Previous studies found that ve1 homologous cotton receptor like genes play a key role in Verticillium resistance. However, only few genes from this family have been studied.This study will use the transgenic Arabidopsis and N. benthamiana with 6 different receptor like genes (Ve1 homologous ones) as materials, and elucidate their disease resistance by inoculating with 15 kinds of Verticillium dahliae. The resistance spectrum of each gene and the different resistance to the same strains would be elucidated. VIGS vectors were generated according to the specific sequences of each gene and each gene of the family can be silenced specifically in island cotton and the resistance of these plants will be examined to further determine the resistant function of each gene.

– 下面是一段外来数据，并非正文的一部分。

(** * Transform and quantisation core of x265: [source/common/quant.cpp]

    A shallow embedding of the quantiser of the encoder (noise reduction,
    the coefficient rate functions, plain quantisation with sign-bit hiding,
    rate-distortion optimised quantisation and the transform-bypass copies),
    followed by the properties proved about it.

    Conventions.
    - C integers are mathematical integers ([Z]) with the wrap-around of the
      C type written out where the source computes in that type: [u32],
      [s32], [u64], [s64].
    - [coeff_t] is the 32-bit type the source converts 16-bit residuals
      into ([cvt16to32_shl] writes [m_resiDctCoeff]); the 16-bit range of a
      quantised level is a property of the values, not of the type.
    - Arrays are lists read with [!!!] and written with [<[i:=v]>].
    - [double] is the IEEE binary64 type of the kernel ([PrimFloat]).
    - The object state the functions read ([Quant], [TComDataCU], the
      scaling list, the CABAC bit estimates) is passed as records. *)

From Stdlib Require Import ZArith Lia List Bool.
From Stdlib Require Import Floats Uint63.
From stdpp Require Import base list numbers.

Local Open Scope Z_scope.

(* ================================================================== *)
(** * Part I: the model *)
(* ================================================================== *)

(** ** Machine integers *)

Definition u32 (z : Z) : Z := z mod 4294967296.
Definition s32 (z : Z) : Z := (z + 2147483648) mod 4294967296 - 2147483648.
Definition u64 (z : Z) : Z := z mod 18446744073709551616.
Definition s64 (z : Z) : Z :=
  (z + 9223372036854775808) mod 18446744073709551616 - 9223372036854775808.
Definition s16 (z : Z) : Z := (z + 32768) mod 65536 - 32768.

Definition MAX_INT : Z := 2147483647.
Definition MAX_INT64 : Z := 9223372036854775807.

(** [x >> 31] on an [int]: the sign mask, [-1] or [0]. *)
Definition asr31 (x : Z) : Z := Z.shiftr x 31.

(** ** Doubles *)

#[global] Instance float_inhabited : Inhabited float := populate 0%float.

(** Conversion of an integer to [double], rounded to nearest even. *)
Definition double_of_Z (z : Z) : float :=
  SF2Prim (binary_normalize prec emax z 0 false).

(** Conversion of a [double] to [int64_t]: truncation towards zero. *)
Definition int64_of_double (f : float) : Z :=
  match Prim2SF f with
  | S754_finite sg m e =>
      let mag := if 0 <=? e then Z.shiftl (Z.pos m) e else Z.shiftr (Z.pos m) (- e) in
      s64 (if sg then - mag else mag)
  | _ => 0
  end.

(** [MAX_DOUBLE] is the macro [1.7e+308]: the nearest binary64 value. *)
Definition MAX_DOUBLE : float := 0x1.e42d130773b76p+1023%float.

(** ** Loops *)

(** [for (i = i0; i < i0 + n; i++) s = body i s] *)
Fixpoint for_up {St : Type} (n : nat) (i0 : nat) (body : nat -> St -> St) (s : St) : St :=
  match n with
  | O => s
  | S n' => for_up n' (S i0) body (body i0 s)
  end.

(** [for (i = n - 1; i >= 0; i--) s = body i s] *)
Fixpoint for_down {St : Type} (n : nat) (body : nat -> St -> St) (s : St) : St :=
  match n with
  | O => s
  | S n' => for_down n' body (body n' s)
  end.

(** ** Constants *)

Definition IEP_RATE : Z := 32768.
Definition SBH_THRESHOLD : Z := 4.
(** [cgSize = 1 << MLS_CG_SIZE] is the 16 coefficients of a 4x4 group. *)
Definition MLS_CG_SIZE : Z := 4.
Definition LOG2_SCAN_SET_SIZE : Z := 4.
Definition SCAN_SET_SIZE : nat := 16.
Definition COEF_REMAIN_BIN_REDUCTION : Z := 3.
Definition C1FLAG_NUMBER : Z := 8.
Definition QUANT_SHIFT : Z := 14.
Definition QUANT_IQUANT_SHIFT : Z := 20.
Definition SCALE_BITS : Z := 15.
Definition MAX_TR_DYNAMIC_RANGE : Z := 15.

(** ** Noise reduction: [denoiseDct] (lines 52-63) *)

Definition denoise_step (offset : list Z) (i : nat) (st : list Z * list Z) : list Z * list Z :=
  let '(dctCoef, resSum) := st in
  let level := dctCoef !!! i in
  let sign := asr31 level in
  let level := Z.lxor (s32 (level + sign)) sign in
  let resSum := <[i := u32 (resSum !!! i + level)]> resSum in
  let level := s32 (level - offset !!! i) in
  (<[i := if level <? 0 then 0 else s32 (Z.lxor level sign - sign)]> dctCoef, resSum).

Definition denoiseDct (dctCoef resSum offset : list Z) (size : nat) : list Z * list Z :=
  for_up size 0 (denoise_step offset) (dctCoef, resSum).

(** ** Coefficient rate functions (lines 47-50, 65-164) *)

(** [fastMin]: branch-free minimum on [int]. *)
Definition fastMin (x y : Z) : Z :=
  s32 (y + Z.land (s32 (x - y)) (asr31 (s32 (x - y)))).

(** The macro [CLZ32(id, x)] is declared outside this file; the source
    documents it as the BSR instruction: the index of the highest set bit. *)
Definition CLZ32 (x : Z) : Z := Z.log2 x.

(** The Rice range table [g_goRiceRange] is declared outside this file (the
    read-only tables of TLibCommon); the rate functions take it as a
    parameter.  [g_goRiceRange_hevc] is the table of the HEVC binarisation
    for Rice parameters 0..4. *)
Definition g_goRiceRange_hevc : list Z := [7; 14; 26; 46; 78].

Section RateFunctions.

Variable g_goRiceRange : list Z.

Definition getICRate (absLevel diffLevel : Z) (greaterOneBits levelAbsBits : list Z)
    (absGoRice c1c2Idx : Z) : Z :=
  if absLevel =? 0 then 0
  else
    let rate := 0 in
    if diffLevel <? 0 then
      let rate := s32 (rate + greaterOneBits !!! (if absLevel =? 2 then 1%nat else 0%nat)) in
      if absLevel =? 2 then s32 (rate + levelAbsBits !!! 0%nat) else rate
    else
      let symbol := u32 diffLevel in
      let maxVlc := g_goRiceRange !!! Z.to_nat absGoRice in
      let expGolomb := maxVlc <? symbol in
      let '(rate, symbol) :=
        if expGolomb then
          let absLevel := u32 (symbol - maxVlc) in
          let size := CLZ32 absLevel in
          let egs := s32 (size * 2 + 1) in
          (s32 (rate + s32 (Z.shiftl egs 15)), u32 (maxVlc + 1))
        else (rate, symbol) in
      let prefLen := u32 (Z.shiftr symbol absGoRice + 1) in
      let numBins := u32 (fastMin (s32 (u32 (prefLen + absGoRice))) 8) in
      let rate := s32 (rate + u32 (Z.shiftl numBins 15)) in
      let rate := if Z.land c1c2Idx 1 =? 0 then rate else s32 (rate + greaterOneBits !!! 1%nat) in
      if c1c2Idx =? 3 then s32 (rate + levelAbsBits !!! 1%nat) else rate.

End RateFunctions.

(** Calculates the cost for specific absolute transform level. *)
Definition getICRateCost (absLevel diffLevel : Z) (greaterOneBits levelAbsBits : list Z)
    (absGoRice c1c2Idx : Z) : Z :=
  let rate := IEP_RATE in
  if diffLevel <? 0 then
    let rate := u32 (rate + greaterOneBits !!! (if absLevel =? 2 then 1%nat else 0%nat)) in
    if absLevel =? 2 then u32 (rate + levelAbsBits !!! 0%nat) else rate
  else
    let symbol := u32 diffLevel in
    let rate :=
      if Z.shiftr symbol absGoRice <? COEF_REMAIN_BIN_REDUCTION then
        let length := Z.shiftr symbol absGoRice in
        u32 (rate + u32 (Z.shiftl (u32 (length + 1 + absGoRice)) 15))
      else
        let symbol := u32 (Z.shiftr symbol absGoRice - COEF_REMAIN_BIN_REDUCTION) in
        let length := if symbol =? 0 then 0 else u32 (CLZ32 (u32 (symbol + 1))) in
        u32 (rate + u32 (Z.shiftl (u32 (COEF_REMAIN_BIN_REDUCTION + length + absGoRice + 1 + length)) 15)) in
    let rate := if Z.land c1c2Idx 1 =? 0 then rate else u32 (rate + greaterOneBits !!! 1%nat) in
    if c1c2Idx =? 3 then u32 (rate + levelAbsBits !!! 1%nat) else rate.

(** ** CABAC bit estimates *)

Record EstBitsSbac := {
  significantCoeffGroupBits : list (list Z);
  significantBits : list (list Z);
  lastXBits : list Z;
  lastYBits : list Z;
  greaterOneBits : list (list Z);
  levelAbsBits : list (list Z);
  blockCbpBits : list (list Z);
  blockRootCbpBits : list (list Z)
}.

(** [tbl[ctx][bin]] *)
Definition bits2 (tbl : list (list Z)) (ctx : Z) (bin : nat) : Z :=
  (tbl !!! Z.to_nat ctx) !!! bin.

(** ** Cost of the last significant position: [getRateLast] (lines 1084-1096) *)

(** [getGroupIdx] is a member declared in quant.h, outside this file;
    [getRateLast] takes it as a parameter.  [getGroupIdx_hevc] is the group
    index of the HEVC last-position binarisation for positions 0..31. *)
Definition getGroupIdx_hevc (idx : Z) : Z :=
  nth (Z.to_nat idx)
    [0; 1; 2; 3; 4; 4; 5; 5; 6; 6; 6; 6; 7; 7; 7; 7;
     8; 8; 8; 8; 8; 8; 8; 8; 9; 9; 9; 9; 9; 9; 9; 9] 0.

Section RateLast.

Variable getGroupIdx : Z -> Z.
Variable m_estBitsSbac : EstBitsSbac.

Definition getRateLast (posx posy : Z) : Z :=
  let ctxX := getGroupIdx posx in
  let ctxY := getGroupIdx posy in
  let cost := u32 (s32 (lastXBits m_estBitsSbac !!! Z.to_nat ctxX
                        + lastYBits m_estBitsSbac !!! Z.to_nat ctxY)) in
  let maskX := asr31 (s32 (u32 (2 - posx))) in
  let maskY := asr31 (s32 (u32 (2 - posy))) in
  let cost := u32 (cost + Z.land (u32 maskX) (u32 (IEP_RATE * Z.shiftr (u32 (ctxX - 2)) 1))) in
  let cost := u32 (cost + Z.land (u32 maskY) (u32 (IEP_RATE * Z.shiftr (u32 (ctxY - 2)) 1))) in
  cost.

End RateLast.

(** ** The objects the quantiser reads *)

Inductive TextType := TEXT_LUMA | TEXT_CHROMA_U | TEXT_CHROMA_V.

Definition ttypeIdx (t : TextType) : Z :=
  match t with TEXT_LUMA => 0 | TEXT_CHROMA_U => 1 | TEXT_CHROMA_V => 2 end.

Definition isLuma (t : TextType) : bool :=
  match t with TEXT_LUMA => true | _ => false end.

Record QpParam := { rem : Z; per : Z }.

(** [m_quantCoef[sizeIdx][listType][rem]] and [m_errScale[...]] are tables
    of per-position factors; [s_invQuantScales] has six entries. *)
Record ScalingList := {
  m_bEnabled : bool;
  m_quantCoef : Z -> Z -> Z -> list Z;
  m_errScale : Z -> Z -> Z -> list float;
  s_invQuantScales : list Z
}.

Definition SCAN_VER : Z := 2.

Record TUEntropyCodingParameters := {
  scan : list nat;
  scanCG : list nat;
  scanType : Z;
  log2TrSizeCG : nat;
  firstSignificanceMapContext : Z
}.

(** What the source asks of the coding unit at the partition it works on. *)
Record TComDataCU := {
  isIntra : bool;
  getCUTransquantBypass : bool;
  predModeIsIntra : bool;
  sliceIsI : bool;
  bSignHideEnabled : bool;
  getTransformIdx : Z;
  getCtxQtCbf : TextType -> Z;
  getTUEntropyCodingParameters : Z -> bool -> TUEntropyCodingParameters
}.

Record NoiseReduction := {
  bNoiseReduction : bool;
  residualSum : Z -> list Z;
  offset : Z -> list Z;
  count : Z -> Z
}.

(** The members of [Quant]; [m_lambda2] is the value [selectLambda] installs
    for a text type. *)
Record Quant := {
  m_useRDOQ : bool;
  m_psyRdoqScale : Z;
  m_scalingList : ScalingList;
  m_qpParam : TextType -> QpParam;
  m_lambda2 : TextType -> float;
  m_estBitsSbac : EstBitsSbac;
  m_nr : NoiseReduction;
  m_resiDctCoeff : list Z;
  m_fencDctCoeff : list Z;
  m_fencShortBuf : list Z
}.

(** The forward kernels of the primitives table, implemented outside this
    file: each returns the destination buffer it has written.
    - [cvt16to32_shl dst src stride shift size]
    - [dct index src dst stride]
    - [square_copy_ps sizeIdx dst dstStride src srcStride] *)
Record Primitives := {
  cvt16to32_shl : list Z -> list Z -> nat -> Z -> Z -> list Z;
  dct : Z -> list Z -> list Z -> nat -> list Z;
  square_copy_ps : Z -> list Z -> Z -> list Z -> nat -> list Z
}.

Definition DCT_4x4 : Z := 1.

(** ** Quantisation kernels of the primitives table *)

(** Modelled from the spec: [primitives.quant] is a kernel of the primitives
    table, implemented outside this file.  Per position,
    [level = (|dct[i]| * scaling[i] + round) >> qbits], saturated to int16,
    with the original sign reapplied, is written to [qCoef[i]];
    [deltaU[i] = ((|dct[i]|*scaling[i]) - (level << qbits)) >> (qbits - 8)];
    the result is the count of nonzero output levels. *)
Definition quant_level (c q qBits add : Z) : Z :=
  Z.shiftr (Z.abs c * q + add) qBits.

Definition saturate_sign (c level : Z) : Z :=
  let m := Z.min level 32767 in
  if c <? 0 then - m else m.

Definition prim_quant_step (coef quantCoeff : list Z) (qBits add : Z) (i : nat)
    (st : list Z * list Z * Z) : list Z * list Z * Z :=
  let '(deltaU, qCoef, numSig) := st in
  let tmplevel := Z.abs (coef !!! i) * quantCoeff !!! i in
  let level := quant_level (coef !!! i) (quantCoeff !!! i) qBits add in
  (<[i := Z.shiftr (tmplevel - Z.shiftl level qBits) (qBits - 8)]> deltaU,
   <[i := saturate_sign (coef !!! i) level]> qCoef,
   if saturate_sign (coef !!! i) level =? 0 then numSig else numSig + 1).

Definition prim_quant (coef quantCoeff deltaU qCoef : list Z) (qBits add : Z) (numCoeff : nat)
    : list Z * list Z * Z :=
  for_up numCoeff 0 (prim_quant_step coef quantCoeff qBits add) (deltaU, qCoef, 0).

(** Modelled from the spec: [primitives.nquant] is the kernel of the
    primitives table described as "quant producing scaled coefficients":
    [scaledCoeff[i] = |dct[i]| * quantCoef[i]] and the plain-quant candidate
    [(scaledCoeff[i] + add) >> qbits], saturated and signed like [quant]. *)
Definition prim_nquant_step (coef quantCoeff : list Z) (qBits add : Z) (i : nat)
    (st : list Z * list Z * Z) : list Z * list Z * Z :=
  let '(scaledCoeff, qCoef, numSig) := st in
  let tmplevel := Z.abs (coef !!! i) * quantCoeff !!! i in
  let level := quant_level (coef !!! i) (quantCoeff !!! i) qBits add in
  (<[i := tmplevel]> scaledCoeff,
   <[i := saturate_sign (coef !!! i) level]> qCoef,
   if saturate_sign (coef !!! i) level =? 0 then numSig else numSig + 1).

In addition, the key LRR domain will be identified by replacing different LRR domains of Verticillium wilt resistance Gbve1 protein with non-resistance Gbvdr1, which would be important for achieving multi-resistant and broad spectrum resistance by integrating key domains of different resistance proteins. Finally, the transient expression will be carried out to determine the changes of subcellular localization after inoculation of Verticillium wilt by transforming GFP fusion genes with the six resistance one to Arabidopsis and tobacco plants. Reactive oxygen species, apoptosis and callose production will be analyzed after Verticillium wilt infection. By carrying out these experiments, the resistant function and molecular mechanisms of each gene will be identified, and the promising resistance genes may be obtained to cultivate new disease-resistant germplasm.